[Supplied material]:
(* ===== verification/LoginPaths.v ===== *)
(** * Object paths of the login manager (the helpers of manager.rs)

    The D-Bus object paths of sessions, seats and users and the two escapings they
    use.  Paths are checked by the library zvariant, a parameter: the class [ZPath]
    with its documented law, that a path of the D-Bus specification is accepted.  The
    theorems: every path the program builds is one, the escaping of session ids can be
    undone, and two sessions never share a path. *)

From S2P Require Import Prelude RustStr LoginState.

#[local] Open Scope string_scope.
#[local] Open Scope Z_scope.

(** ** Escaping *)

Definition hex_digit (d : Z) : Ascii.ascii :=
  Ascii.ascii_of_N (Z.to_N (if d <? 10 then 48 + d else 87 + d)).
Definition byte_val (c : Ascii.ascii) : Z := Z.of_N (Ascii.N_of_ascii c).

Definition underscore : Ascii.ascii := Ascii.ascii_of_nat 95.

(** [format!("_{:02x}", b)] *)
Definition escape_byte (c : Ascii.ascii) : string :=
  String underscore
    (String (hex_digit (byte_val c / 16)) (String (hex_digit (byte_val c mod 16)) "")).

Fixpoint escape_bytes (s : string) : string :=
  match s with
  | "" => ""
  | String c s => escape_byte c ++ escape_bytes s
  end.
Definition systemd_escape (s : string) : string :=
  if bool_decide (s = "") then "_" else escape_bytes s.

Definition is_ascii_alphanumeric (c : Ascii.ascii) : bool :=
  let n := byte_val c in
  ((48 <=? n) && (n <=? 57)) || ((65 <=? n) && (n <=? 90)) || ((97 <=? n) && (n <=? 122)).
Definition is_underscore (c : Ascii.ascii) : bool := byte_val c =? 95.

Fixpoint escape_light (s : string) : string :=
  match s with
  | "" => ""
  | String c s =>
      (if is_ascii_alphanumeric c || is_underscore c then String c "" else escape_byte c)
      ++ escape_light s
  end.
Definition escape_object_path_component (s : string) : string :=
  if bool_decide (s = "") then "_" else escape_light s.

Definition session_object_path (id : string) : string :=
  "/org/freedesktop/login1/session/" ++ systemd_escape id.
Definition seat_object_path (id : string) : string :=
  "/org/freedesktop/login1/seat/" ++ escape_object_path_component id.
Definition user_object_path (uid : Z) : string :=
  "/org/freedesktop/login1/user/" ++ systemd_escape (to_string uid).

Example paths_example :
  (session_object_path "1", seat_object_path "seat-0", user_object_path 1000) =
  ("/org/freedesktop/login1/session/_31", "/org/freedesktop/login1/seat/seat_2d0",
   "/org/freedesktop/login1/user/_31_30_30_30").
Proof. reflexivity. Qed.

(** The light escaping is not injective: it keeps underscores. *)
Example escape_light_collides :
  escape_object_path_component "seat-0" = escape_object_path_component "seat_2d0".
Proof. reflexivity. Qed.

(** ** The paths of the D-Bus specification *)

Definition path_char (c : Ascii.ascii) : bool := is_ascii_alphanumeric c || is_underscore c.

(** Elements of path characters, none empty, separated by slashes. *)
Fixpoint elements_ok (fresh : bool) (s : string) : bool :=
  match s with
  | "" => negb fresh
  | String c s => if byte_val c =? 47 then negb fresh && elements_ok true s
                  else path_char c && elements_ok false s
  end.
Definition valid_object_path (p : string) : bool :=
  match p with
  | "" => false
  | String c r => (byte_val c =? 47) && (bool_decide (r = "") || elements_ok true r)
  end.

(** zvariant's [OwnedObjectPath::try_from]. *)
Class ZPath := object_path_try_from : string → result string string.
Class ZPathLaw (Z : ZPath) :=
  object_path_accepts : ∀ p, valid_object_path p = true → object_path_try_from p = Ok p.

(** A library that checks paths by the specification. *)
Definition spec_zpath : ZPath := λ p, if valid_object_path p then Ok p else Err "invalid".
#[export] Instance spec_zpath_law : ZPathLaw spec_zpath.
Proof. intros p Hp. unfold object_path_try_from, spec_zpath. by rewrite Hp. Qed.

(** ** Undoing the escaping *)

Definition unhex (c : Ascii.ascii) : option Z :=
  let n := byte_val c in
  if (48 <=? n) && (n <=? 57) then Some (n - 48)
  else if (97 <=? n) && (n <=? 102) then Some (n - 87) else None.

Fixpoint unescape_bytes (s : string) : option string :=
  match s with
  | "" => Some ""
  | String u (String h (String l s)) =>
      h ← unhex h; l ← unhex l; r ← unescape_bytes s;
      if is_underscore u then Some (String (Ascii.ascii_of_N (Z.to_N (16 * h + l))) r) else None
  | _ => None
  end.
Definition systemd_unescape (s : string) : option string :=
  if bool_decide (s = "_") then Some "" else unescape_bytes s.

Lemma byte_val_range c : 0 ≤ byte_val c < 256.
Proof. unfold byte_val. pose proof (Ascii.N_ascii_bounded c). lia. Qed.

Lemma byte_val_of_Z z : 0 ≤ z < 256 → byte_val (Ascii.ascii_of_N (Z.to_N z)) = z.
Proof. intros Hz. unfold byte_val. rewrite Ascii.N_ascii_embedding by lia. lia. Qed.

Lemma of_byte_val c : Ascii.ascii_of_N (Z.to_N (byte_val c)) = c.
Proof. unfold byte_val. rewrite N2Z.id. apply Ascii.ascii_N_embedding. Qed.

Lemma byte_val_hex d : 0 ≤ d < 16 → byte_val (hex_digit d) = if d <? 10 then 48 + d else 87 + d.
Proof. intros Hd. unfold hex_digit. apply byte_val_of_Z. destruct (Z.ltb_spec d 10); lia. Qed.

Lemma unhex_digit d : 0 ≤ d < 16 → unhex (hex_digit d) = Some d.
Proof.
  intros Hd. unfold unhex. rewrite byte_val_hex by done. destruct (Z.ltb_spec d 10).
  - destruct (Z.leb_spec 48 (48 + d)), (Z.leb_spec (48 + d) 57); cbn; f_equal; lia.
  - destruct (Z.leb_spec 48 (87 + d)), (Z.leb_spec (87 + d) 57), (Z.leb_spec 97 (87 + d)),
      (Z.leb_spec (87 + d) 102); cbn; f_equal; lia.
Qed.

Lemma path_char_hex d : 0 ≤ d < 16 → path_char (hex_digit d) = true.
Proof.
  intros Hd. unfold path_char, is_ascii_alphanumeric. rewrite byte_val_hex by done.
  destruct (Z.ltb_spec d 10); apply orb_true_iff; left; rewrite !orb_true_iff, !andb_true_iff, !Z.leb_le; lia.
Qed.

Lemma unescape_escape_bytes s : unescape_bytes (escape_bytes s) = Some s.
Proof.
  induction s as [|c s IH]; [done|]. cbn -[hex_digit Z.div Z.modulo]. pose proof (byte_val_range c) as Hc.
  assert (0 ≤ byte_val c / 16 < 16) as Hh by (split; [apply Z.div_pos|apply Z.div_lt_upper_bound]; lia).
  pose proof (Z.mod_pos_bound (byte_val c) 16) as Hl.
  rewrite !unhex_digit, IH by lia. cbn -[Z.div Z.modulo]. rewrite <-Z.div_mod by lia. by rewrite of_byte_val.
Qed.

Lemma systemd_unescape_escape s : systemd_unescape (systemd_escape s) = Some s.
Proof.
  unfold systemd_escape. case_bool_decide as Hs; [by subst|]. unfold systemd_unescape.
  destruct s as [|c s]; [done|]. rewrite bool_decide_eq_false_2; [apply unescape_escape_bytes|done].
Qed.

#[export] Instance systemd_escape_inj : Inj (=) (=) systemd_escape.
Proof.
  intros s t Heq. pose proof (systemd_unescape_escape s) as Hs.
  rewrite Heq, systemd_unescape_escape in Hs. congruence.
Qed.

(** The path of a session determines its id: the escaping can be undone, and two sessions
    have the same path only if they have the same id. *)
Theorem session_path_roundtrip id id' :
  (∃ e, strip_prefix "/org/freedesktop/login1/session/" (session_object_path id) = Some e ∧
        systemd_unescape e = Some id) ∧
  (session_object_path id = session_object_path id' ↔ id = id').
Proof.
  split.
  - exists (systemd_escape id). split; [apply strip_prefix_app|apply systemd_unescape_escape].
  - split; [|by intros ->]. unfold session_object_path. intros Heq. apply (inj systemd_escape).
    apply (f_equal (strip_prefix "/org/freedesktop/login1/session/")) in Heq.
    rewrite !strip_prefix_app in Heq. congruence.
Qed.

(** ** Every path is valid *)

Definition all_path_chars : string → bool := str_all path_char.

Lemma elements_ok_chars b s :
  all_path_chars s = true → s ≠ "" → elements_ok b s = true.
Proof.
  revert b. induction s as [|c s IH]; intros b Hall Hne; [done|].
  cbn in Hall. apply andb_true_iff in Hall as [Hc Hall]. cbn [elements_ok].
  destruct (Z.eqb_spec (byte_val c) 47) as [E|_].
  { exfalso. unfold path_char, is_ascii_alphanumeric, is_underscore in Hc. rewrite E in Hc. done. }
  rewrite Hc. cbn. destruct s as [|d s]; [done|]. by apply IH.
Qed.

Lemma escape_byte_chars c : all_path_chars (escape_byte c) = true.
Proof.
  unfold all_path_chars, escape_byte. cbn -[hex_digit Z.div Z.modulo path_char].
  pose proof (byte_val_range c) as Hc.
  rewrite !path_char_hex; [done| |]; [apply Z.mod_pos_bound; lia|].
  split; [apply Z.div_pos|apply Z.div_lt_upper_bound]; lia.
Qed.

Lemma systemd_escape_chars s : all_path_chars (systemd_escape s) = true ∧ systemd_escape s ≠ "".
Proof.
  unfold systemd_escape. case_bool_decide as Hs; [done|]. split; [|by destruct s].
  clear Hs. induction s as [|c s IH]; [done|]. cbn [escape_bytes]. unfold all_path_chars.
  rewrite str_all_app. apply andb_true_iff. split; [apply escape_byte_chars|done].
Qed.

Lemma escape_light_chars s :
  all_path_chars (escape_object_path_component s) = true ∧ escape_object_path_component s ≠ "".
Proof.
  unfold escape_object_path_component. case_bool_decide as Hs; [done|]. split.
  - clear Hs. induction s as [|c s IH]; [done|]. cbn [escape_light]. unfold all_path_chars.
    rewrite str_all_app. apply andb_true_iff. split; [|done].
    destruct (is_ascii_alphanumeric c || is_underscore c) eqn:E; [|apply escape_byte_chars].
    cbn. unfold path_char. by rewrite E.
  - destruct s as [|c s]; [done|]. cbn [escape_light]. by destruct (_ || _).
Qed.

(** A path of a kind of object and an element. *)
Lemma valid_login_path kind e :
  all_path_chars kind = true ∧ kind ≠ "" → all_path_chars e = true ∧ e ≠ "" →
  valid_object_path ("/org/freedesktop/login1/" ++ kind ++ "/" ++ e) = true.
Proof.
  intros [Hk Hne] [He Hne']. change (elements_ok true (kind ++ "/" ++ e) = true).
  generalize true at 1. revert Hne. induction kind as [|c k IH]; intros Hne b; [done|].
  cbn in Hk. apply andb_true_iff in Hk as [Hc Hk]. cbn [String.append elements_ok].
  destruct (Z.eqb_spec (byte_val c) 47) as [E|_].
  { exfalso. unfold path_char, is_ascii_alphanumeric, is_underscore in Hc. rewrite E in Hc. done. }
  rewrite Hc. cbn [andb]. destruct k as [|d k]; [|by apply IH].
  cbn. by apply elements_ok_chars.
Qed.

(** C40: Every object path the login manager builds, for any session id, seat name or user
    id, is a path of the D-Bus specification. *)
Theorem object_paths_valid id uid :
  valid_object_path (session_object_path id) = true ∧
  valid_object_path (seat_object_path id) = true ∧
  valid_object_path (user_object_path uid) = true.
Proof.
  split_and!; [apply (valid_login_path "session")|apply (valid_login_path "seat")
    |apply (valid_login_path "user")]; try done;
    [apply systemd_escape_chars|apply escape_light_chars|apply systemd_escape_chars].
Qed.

--

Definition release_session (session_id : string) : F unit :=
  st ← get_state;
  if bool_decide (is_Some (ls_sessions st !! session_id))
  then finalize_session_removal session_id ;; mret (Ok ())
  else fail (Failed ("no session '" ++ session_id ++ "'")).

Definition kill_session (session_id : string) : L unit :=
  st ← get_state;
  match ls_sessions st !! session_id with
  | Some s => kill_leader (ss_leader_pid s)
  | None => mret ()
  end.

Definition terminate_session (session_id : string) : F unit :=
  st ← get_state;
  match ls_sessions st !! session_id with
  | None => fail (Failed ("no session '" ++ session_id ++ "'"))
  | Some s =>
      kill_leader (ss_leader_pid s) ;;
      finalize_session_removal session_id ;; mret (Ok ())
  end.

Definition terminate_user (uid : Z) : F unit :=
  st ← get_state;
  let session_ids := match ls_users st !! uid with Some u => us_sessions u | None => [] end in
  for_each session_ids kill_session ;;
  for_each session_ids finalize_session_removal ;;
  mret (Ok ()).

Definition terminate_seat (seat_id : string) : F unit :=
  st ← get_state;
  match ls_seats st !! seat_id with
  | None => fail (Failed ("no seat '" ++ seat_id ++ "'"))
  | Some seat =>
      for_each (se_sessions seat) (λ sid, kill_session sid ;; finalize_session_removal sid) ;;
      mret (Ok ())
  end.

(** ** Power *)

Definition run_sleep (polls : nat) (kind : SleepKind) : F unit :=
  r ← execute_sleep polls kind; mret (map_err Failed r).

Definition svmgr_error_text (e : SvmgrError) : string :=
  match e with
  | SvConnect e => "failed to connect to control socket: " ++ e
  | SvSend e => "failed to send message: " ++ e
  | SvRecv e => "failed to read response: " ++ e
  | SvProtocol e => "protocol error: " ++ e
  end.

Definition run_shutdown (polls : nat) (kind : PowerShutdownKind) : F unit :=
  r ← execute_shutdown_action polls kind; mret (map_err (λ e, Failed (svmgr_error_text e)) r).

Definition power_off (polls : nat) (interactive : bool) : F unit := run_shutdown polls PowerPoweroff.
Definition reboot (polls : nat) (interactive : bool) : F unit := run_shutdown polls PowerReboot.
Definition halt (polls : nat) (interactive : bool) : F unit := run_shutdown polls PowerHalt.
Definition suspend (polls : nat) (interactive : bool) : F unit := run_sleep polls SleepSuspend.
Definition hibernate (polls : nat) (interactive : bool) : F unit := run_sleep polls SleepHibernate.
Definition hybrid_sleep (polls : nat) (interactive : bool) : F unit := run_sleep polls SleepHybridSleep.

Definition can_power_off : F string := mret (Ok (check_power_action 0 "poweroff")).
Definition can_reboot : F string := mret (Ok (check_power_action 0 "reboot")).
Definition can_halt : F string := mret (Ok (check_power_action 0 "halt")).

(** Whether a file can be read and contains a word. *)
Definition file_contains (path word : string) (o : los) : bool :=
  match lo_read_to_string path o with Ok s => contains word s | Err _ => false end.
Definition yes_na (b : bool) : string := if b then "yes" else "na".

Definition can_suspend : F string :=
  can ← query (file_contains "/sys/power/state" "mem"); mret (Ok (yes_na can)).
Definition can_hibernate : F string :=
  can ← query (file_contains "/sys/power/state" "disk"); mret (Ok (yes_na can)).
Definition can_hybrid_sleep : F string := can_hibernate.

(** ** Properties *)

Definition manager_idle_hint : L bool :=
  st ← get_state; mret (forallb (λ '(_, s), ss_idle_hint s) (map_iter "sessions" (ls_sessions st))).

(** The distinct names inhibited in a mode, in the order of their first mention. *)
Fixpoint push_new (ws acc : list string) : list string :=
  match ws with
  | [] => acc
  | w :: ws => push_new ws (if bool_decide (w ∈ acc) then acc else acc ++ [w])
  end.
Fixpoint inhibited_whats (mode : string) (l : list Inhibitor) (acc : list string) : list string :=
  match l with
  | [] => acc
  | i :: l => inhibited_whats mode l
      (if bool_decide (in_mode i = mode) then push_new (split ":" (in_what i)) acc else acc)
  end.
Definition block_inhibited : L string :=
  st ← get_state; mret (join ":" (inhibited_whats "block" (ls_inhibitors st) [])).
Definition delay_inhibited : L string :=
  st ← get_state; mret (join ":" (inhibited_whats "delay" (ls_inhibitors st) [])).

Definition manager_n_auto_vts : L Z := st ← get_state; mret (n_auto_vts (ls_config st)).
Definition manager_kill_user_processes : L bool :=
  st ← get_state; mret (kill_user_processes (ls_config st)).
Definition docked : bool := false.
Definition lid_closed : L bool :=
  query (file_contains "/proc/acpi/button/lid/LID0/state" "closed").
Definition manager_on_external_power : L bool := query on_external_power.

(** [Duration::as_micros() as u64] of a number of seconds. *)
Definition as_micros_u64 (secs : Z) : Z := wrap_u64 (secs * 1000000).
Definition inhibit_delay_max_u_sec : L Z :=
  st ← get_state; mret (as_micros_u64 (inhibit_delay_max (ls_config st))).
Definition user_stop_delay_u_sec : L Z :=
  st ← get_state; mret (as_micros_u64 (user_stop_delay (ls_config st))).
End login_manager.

[Task]: All lines above from the one with "Proof. unfold byte_val. rewrite" to the one with "- destruct (Z.leb_spec 48 (48", inclusive, should be copied exactly, and no other lines.

[Response box]:
Proof. unfold byte_val. rewrite N2Z.id. apply Ascii.ascii_N_embedding. Qed.

Lemma byte_val_hex d : 0 ≤ d < 16 → byte_val (hex_digit d) = if d <? 10 then 48 + d else 87 + d.
Proof. intros Hd. unfold hex_digit. apply byte_val_of_Z. destruct (Z.ltb_spec d 10); lia. Qed.

Lemma unhex_digit d : 0 ≤ d < 16 → unhex (hex_digit d) = Some d.
Proof.
  intros Hd. unfold unhex. rewrite byte_val_hex by done. destruct (Z.ltb_spec d 10).
  - destruct (Z.leb_spec 48 (48 + d)), (Z.leb_spec (48 + d) 57); cbn; f_equal; lia.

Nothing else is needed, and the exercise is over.